* Exercise
Which lines of the material contain the word "Hres"? Show each one.
START Material for this task
(** X3.  The last write wins, and an insert leaves the other keys alone:
    after a sequence of inserts (keys may repeat) into a well-formed table,
    a search for a key of the sequence returns the value of the last insert
    of that key, and a search for a key outside the sequence returns a
    value exactly when it did before the inserts. *)
Theorem insert_all_last_write (fuel : nat) (kvs : list (string * string))
    (ht ht' : ht_hash_table) (k : string) :
  ht_wf ht → insert_all fuel kvs ht = Some ht' →
  match last_value kvs k with
  | Some v => ht_finds ht' k v
  | None => ∀ v, ht_finds ht' k v ↔ ht_finds ht k v
  end.
Proof.
  intros Hwf Hrun.
  destruct (insert_all_spec fuel kvs ht ht' Hwf Hrun) as [Hwf' Hlive].
  pose proof (Hlive k) as Hk.
  destruct (last_value kvs k) as [v|].
  - apply live_iff_finds, Hk; done.
  - intros v. by rewrite <-!live_iff_finds, Hk.
Qed.

Lemma insert_all_last_write_witness :
  ∃ ht', insert_all 3 [("cat", "feline"); ("dog", "canine"); ("cat", "lion")]%string
           ht_4 = Some ht' ∧
         ht_finds ht' "cat" "lion".
Proof.
  eexists. split; [vm_compute; reflexivity|].
  apply (insert_all_last_write 3
    [("cat", "feline"); ("dog", "canine"); ("cat", "lion")]%string ht_4 _ "cat").
  - apply reachable_wf, reachable_ht_4.
  - vm_compute. reflexivity.
Defined.

(** ** Deletes followed by searches *)



(** X5.  A delete leaves the other keys alone: on a well-formed table, a
    search for a key other than the deleted one returns a value after the
    delete exactly when it returned that value before. *)
Theorem ht_delete_other_keys (fuel : nat) (ht : ht_hash_table) (k : string)
    (ht' : ht_hash_table) (k' v : string) :
  ht_wf ht → ht_delete fuel ht k = Some ht' → k' ≠ k →
  ht_finds ht' k' v ↔ ht_finds ht k' v.
Proof.
  intros Hwf Hdel Hne.
  destruct (ht_delete_spec _ _ _ _ Hwf Hdel) as [Hwf' Hlive].
  rewrite <-!live_iff_finds, Hlive by done. tauto.
Qed.

Lemma ht_delete_other_keys_witness :
  ∃ ht', ht_delete 4 ht_4 "a" = Some ht' ∧
         (ht_finds ht' "4" "x" ↔ ht_finds ht_4 "4" "x").
Proof.
  eexists. split; [vm_compute; reflexivity|].
  apply (ht_delete_other_keys 4 ht_4 "a").
  - apply reachable_wf, reachable_ht_4.
  - vm_compute. reflexivity.
  - discriminate.
Defined.

(** ** One bucket per key *)

(** X6.  No table a driver can hold has the same key in two buckets: if
    two buckets of a reachable table hold items with equal keys, they are
    the same bucket. *)
Theorem reachable_unique_key (ht : ht_hash_table) (i j : Z) (it it' : ht_item) :
  reachable ht →
  get_item ht i = Some (Ptr it) → get_item ht j = Some (Ptr it') →
  key it = key it' → i = j.
Proof.
  intros Hr [Hi Hit]%get_item_Some [Hj Hit']%get_item_Some Hk.
  pose proof (wf_unique ht _ _ _ _ (reachable_wf _ Hr) Hit Hit' Hk). lia.
Qed.

Lemma reachable_unique_key_witness :
  get_item ht_4 52 = Some (Ptr {| key := "4"; value := "x" |}) ∧ 52 = 52.
Proof.
  split; [reflexivity|].
  apply (reachable_unique_key ht_4 52 52
           {| key := "4"; value := "x" |} {| key := "4"; value := "x" |}).
  - apply reachable_ht_4.
  - reflexivity.
  - reflexivity.
  - reflexivity.
Defined.

(** ** The number of live entries *)

Lemma elem_of_live_list_live ht it :
  it ∈ live_list (items ht) ↔ live ht (key it) (value it).
Proof. rewrite elem_of_live_list. by destruct it. Qed.

Lemma live_dec ht k : (∃ v, live ht k v) ∨ (∀ v, ¬ live ht k v).
Proof.
  destruct (decide (Exists (λ it, key it = k) (live_list (items ht)))) as [H|H].
  - left. apply Exists_exists in H as (it & Hin & <-).
    exists (value it). by apply elem_of_live_list_live.
  - right. intros v Hl. apply H, Exists_exists.
    exists {| key := k; value := v |}. split; [|done].
    by apply elem_of_live_list_live.
Qed.

(** The live items of a well-formed table, without those of key [k]: one
    less when [k] is live, as many when it is not. *)
Lemma live_list_without ht k :
  ht_wf ht →
  (∀ v, live ht k v →
     length (live_list (items ht)) =
     S (length (filter (λ it, key it ≠ k) (live_list (items ht))))) ∧
  ((∀ v, ¬ live ht k v) →
     length (live_list (items ht)) =
     length (filter (λ it, key it ≠ k) (live_list (items ht)))).
Proof.
  intros Hwf. pose proof (wf_NoDup_live_list _ Hwf) as Hnd. split.
  - intros v Hl.
    change (S (length ?l)) with (length ({| key := k; value := v |} :: l)).
    apply Permutation_length, NoDup_Permutation; [done| |].
    + apply NoDup_cons. split; [|by apply NoDup_filter].
      rewrite list_elem_of_filter. simpl. tauto.
    + intros it. rewrite elem_of_cons, list_elem_of_filter. split.
      * intros Hin. destruct (decide (key it = k)) as [Hk|Hk]; [left|by right].
        destruct it as [k0 v0]. simpl in Hk. subst k0.
        apply elem_of_live_list_live in Hin. simpl in Hin.
        by rewrite (live_fun _ _ _ _ Hwf Hl Hin).
      * intros [->|[_ ?]]; [by apply elem_of_live_list_live|done].
  - intros Hnl. apply Permutation_length, NoDup_Permutation;
      [done|by apply NoDup_filter|].
    intros it. rewrite list_elem_of_filter. split; [|tauto].
    intros Hin. split; [|done]. intros <-.
    by apply (Hnl (value it)), elem_of_live_list_live.
Qed.

(** A table that holds what [ht] holds for the keys other than [k]. *)
Lemma live_list_removed ht ht' k :
  ht_wf ht → ht_wf ht' →
  (∀ k' v', live ht' k' v' ↔ k' ≠ k ∧ live ht k' v') →
  length (live_list (items ht')) =
  length (filter (λ it, key it ≠ k) (live_list (items ht))).
Proof.
  intros Hwf Hwf' Hlive. apply Permutation_length, NoDup_Permutation.
  - by apply wf_NoDup_live_list.
  - by apply NoDup_filter, wf_NoDup_live_list.
  - intros it. by rewrite list_elem_of_filter, !elem_of_live_list_live, Hlive.
Qed.

(** A table that holds [v] for [k] and what [ht] holds for the other keys. *)
Lemma live_list_added ht ht' k v :
  ht_wf ht → ht_wf ht' →
  (∀ k' v', live ht' k' v' ↔ (k' = k ∧ v' = v) ∨ (k' ≠ k ∧ live ht k' v')) →
  length (live_list (items ht')) =
  S (length (filter (λ it, key it ≠ k) (live_list (items ht)))).
Proof.
  intros Hwf Hwf' Hlive.
  change (S (length ?l)) with (length ({| key := k; value := v |} :: l)).
  apply Permutation_length, NoDup_Permutation.
  - by apply wf_NoDup_live_list.
  - apply NoDup_cons. split; [|by apply NoDup_filter, wf_NoDup_live_list].
    rewrite list_elem_of_filter. simpl. tauto.
  - intros it.
    rewrite elem_of_cons, list_elem_of_filter, !elem_of_live_list_live, Hlive.
    destruct it as [k0 v0]. simpl. split.
    + intros [[-> ->]|?]; [by left|by right].
    + intros [[= -> ->]|?]; [by left|by right].
Qed.

(** X7.  An insert into a well-formed table adds one live entry when the
    key is new and none when the key is already there (whether or not the
    table is resized on the way): the table never holds two items for one
    key. *)
Theorem ht_insert_live_entries (fuel : nat) (ht : ht_hash_table) (k v : string)
    (ht' : ht_hash_table) :
  ht_wf ht → ht_insert fuel ht k v = Some ht' →
  ((∃ v0, live ht k v0) → live_entries (items ht') = live_entries (items ht)) ∧
  ((∀ v0, ¬ live ht k v0) → live_entries (items ht') = live_entries (items ht) + 1).
Proof.
  intros Hwf Hins.
  destruct (ht_insert_spec fuel ht k v ht' Hwf Hins) as [Hwf' Hlive].
  pose proof (live_list_added _ _ _ _ Hwf Hwf' Hlive) as Hadd.
  destruct (live_list_without ht k Hwf) as [Hin Hout].
  rewrite !live_entries_length. split.
  - intros [v0 Hv0]. rewrite Hadd, (Hin v0 Hv0). done.
  - intros Hnl. rewrite Hadd, (Hout Hnl). lia.
Qed.

Lemma ht_insert_live_entries_witness :
  ∃ ht', ht_insert 2 ht_4 "4" "y" = Some ht' ∧
         live_entries (items ht') = live_entries (items ht_4).
Proof.
  eexists. split; [vm_compute; reflexivity|].
  apply (ht_insert_live_entries 2 ht_4 "4" "y").
  - apply reachable_wf, reachable_ht_4.
  - vm_compute. reflexivity.
  - exists "x"%string. apply ht_4_live.
Defined.

(** X8.  A delete on a well-formed table removes one live entry when the
    key is there and none when it is not (the count field is decremented in
    both cases). *)
Theorem ht_delete_live_entries (fuel : nat) (ht : ht_hash_table) (k : string)
    (ht' : ht_hash_table) :
  ht_wf ht → ht_delete fuel ht k = Some ht' →
  ((∃ v0, live ht k v0) → live_entries (items ht') = live_entries (items ht) - 1) ∧
  ((∀ v0, ¬ live ht k v0) → live_entries (items ht') = live_entries (items ht)).
Proof.
  intros Hwf Hdel.
  destruct (ht_delete_spec fuel ht k ht' Hwf Hdel) as [Hwf' Hlive].
  pose proof (live_list_removed _ _ _ Hwf Hwf' Hlive) as Hrem.
  destruct (live_list_without ht k Hwf) as [Hin Hout].
  rewrite !live_entries_length. split.
  - intros [v0 Hv0]. rewrite Hrem, (Hin v0 Hv0). lia.
  - intros Hnl. rewrite Hrem, (Hout Hnl). done.
Qed.

Lemma ht_delete_live_entries_witness :
  ∃ ht ht', ht_insert 2 ht_empty "a" "x" = Some ht ∧
            ht_delete 4 ht "a" = Some ht' ∧
            live_entries (items ht') = live_entries (items ht) - 1.
Proof.
  eexists. eexists. split; [vm_compute; reflexivity|].
  split; [vm_compute; reflexivity|].
  eapply (ht_delete_live_entries 4 _ "a").
  - apply reachable_wf.
    apply (reach_insert 2 ht_empty "a" "x"); [|vm_compute; reflexivity].
    apply reach_new, ht_new_empty.
  - vm_compute. reflexivity.
  - exists "x"%string, 44%nat. vm_compute. reflexivity.
Defined.

Lemma live_entries_le_length l : live_entries l ≤ Z.of_nat (length l).
Proof. induction l as [|[] l IH]; simpl; lia. Qed.

Lemma count_le_live_new base ht :
  ht_new_sized base = Some ht → count ht ≤ live_entries (items ht).
Proof.
  unfold ht_new_sized. intros H. simplify_option_eq.
  simpl. apply live_entries_nonneg.
Qed.

Lemma count_le_live_placed ht item index b ht' :
  count ht ≤ live_entries (items ht) → get_item ht index = Some b →
  placed ht item index b ht' → count ht' ≤ live_entries (items ht').
Proof.
  intros Hle [_ Hget]%get_item_Some [-> _ ->| Hm ->]; simpl;
    rewrite (live_entries_insert _ _ _ _ Hget); simpl.
  - lia.
  - destruct b; try done. simpl. lia.
Qed.

Lemma count_le_live_delete_scan fuel ht k ht' :
  ht_wf ht → count ht ≤ live_entries (items ht) →
  ht_delete_scan fuel ht k = Some ht' → count ht' ≤ live_entries (items ht').
Proof.
  intros Hwf Hle Hdel.
  destruct (ht_delete_scan_spec _ _ _ _ Hwf Hdel) as [Hwf' Hlive].
  pose proof (live_list_removed _ _ _ Hwf Hwf' Hlive) as Hrem.
  destruct (live_list_without ht k Hwf) as [Hin Hout].
  destruct (ht_delete_scan_inv _ _ _ _ Hdel)
    as (ht2 & n & index & (_ & _ & Hc & _) & _ & _ & ->).
  revert Hle. rewrite !live_entries_length, Hrem. simpl.
  destruct (live_dec ht k) as [[v0 Hv0]|Hnl].
  - rewrite (Hin v0 Hv0). lia.
  - rewrite (Hout Hnl). lia.
Qed.

(** X9.  In every table a driver can hold, the count field is at most the
    number of buckets that hold an item, and that number is at most the
    number of buckets: [count <= size] throughout, although a delete of an
    absent key lowers the count below the number of items. *)
Theorem reachable_count_bound (ht : ht_hash_table) :
  reachable ht →
  count ht ≤ live_entries (items ht) ∧ live_entries (items ht) ≤ size ht.
Proof.
  intros Hr. split.
  - induction Hr as [ht Hnew|fuel ht k v ht' Hr IH Hins
                     |fuel ht k r ht' Hr IH Hs|fuel ht k ht' Hr IH Hdel].
    + by apply (count_le_live_new HT_INITIAL_BASE_SIZE).
    + revert IH Hins.
      apply (ht_insert_preserves (λ ht, count ht ≤ live_entries (items ht))).
      * intros base h _. apply count_le_live_new.
      * apply count_le_live_placed.
    + by apply ht_search_inv in Hs as [-> _].
    + unfold ht_delete in Hdel.
      destruct (ht_delete_resize (ht_insert fuel) ht) as [ht1|] eqn:Hres;
        simplify_eq/=.
      pose proof (reachable_wf _ Hr) as Hwf.
      destruct (ht_delete_resize_spec _ (ht_insert_spec fuel) _ _ Hwf Hres)
        as [Hwf1 _].
      apply (count_le_live_delete_scan fuel ht1 k); [done| |done].
      revert Hres.
      apply (ht_delete_resize_preserves (λ ht, count ht ≤ live_entries (items ht)));
        [intros base h _; apply count_le_live_new| |done].
      apply ht_insert_preserves;
        [intros base h _; apply count_le_live_new|apply count_le_live_placed].
  - pose proof (wf_length _ (reachable_wf _ Hr)) as Hlen.
    destruct (size_inv_prime _ (reachable_size_inv _ Hr)) as [_ Hsz].
    pose proof (live_entries_le_length (items ht)). lia.
Qed.

Lemma reachable_count_bound_witness :
  count ht_4 ≤ live_entries (items ht_4) ∧ live_entries (items ht_4) ≤ size ht_4.
Proof. apply (reachable_count_bound ht_4), reachable_ht_4. Defined.

(** ** Freeing the table *)

Lemma ht_del_hash_table_loop_spec ht n : ∀ i : nat,
  ht_del_hash_table_loop n ht (Z.of_nat i) = Some () ↔
  ∀ x, (i ≤ x < i + n)%nat →
    ∃ b, items ht !! x = Some b ∧ b ≠ HT_DELETED_ITEM.
Proof.
  induction n as [|n IH]; intros i; simpl.
  { split; [intros _ x ?; lia|done]. }
  rewrite get_item_of_nat.
  replace (Z.of_nat i + 1) with (Z.of_nat (S i)) by lia. split.
  - intros Hrun x Hx.
    destruct (items ht !! i) as [b|] eqn:Hb; simplify_eq/=.
    destruct (decide (x = i)) as [->|Hne].
    + exists b. split; [done|]. intros ->. done.
    + apply (proj1 (IH (S i))); [|lia]. by destruct b; simplify_eq/=.
  - intros Hall. destruct (Hall i ltac:(lia)) as (b & -> & Hb). simpl.
    assert (ht_del_hash_table_loop n ht (Z.of_nat (S i)) = Some ()) as ->.
    { apply IH. intros x Hx. apply Hall. lia. }
    by destruct b.
Qed.

Lemma ht_del_hash_table_spec ht :
  length (items ht) = Z.to_nat (size ht) →
  ht_del_hash_table ht = Some () ↔ no_tombstone ht.
Proof.
  intros Hlen. unfold ht_del_hash_table.
  rewrite (ht_del_hash_table_loop_spec ht _ 0). split.
  - intros Hall x Hx.
    destruct (Hall x) as (b & Hb & Hne); [|congruence].
    apply lookup_lt_Some in Hx. lia.
  - intros Hnt x Hx.
    destruct (lookup_lt_is_Some_2 (items ht) x) as [b Hb]; [lia|].
    exists b. split; [done|]. intros ->. by apply (Hnt x).
Qed.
END Material for this task
* Exercise output
      destruct (ht_delete_resize (ht_insert fuel) ht) as [ht1|] eqn:Hres;
      destruct (ht_delete_resize_spec _ (ht_insert_spec fuel) _ _ Hwf Hres)
      revert Hres.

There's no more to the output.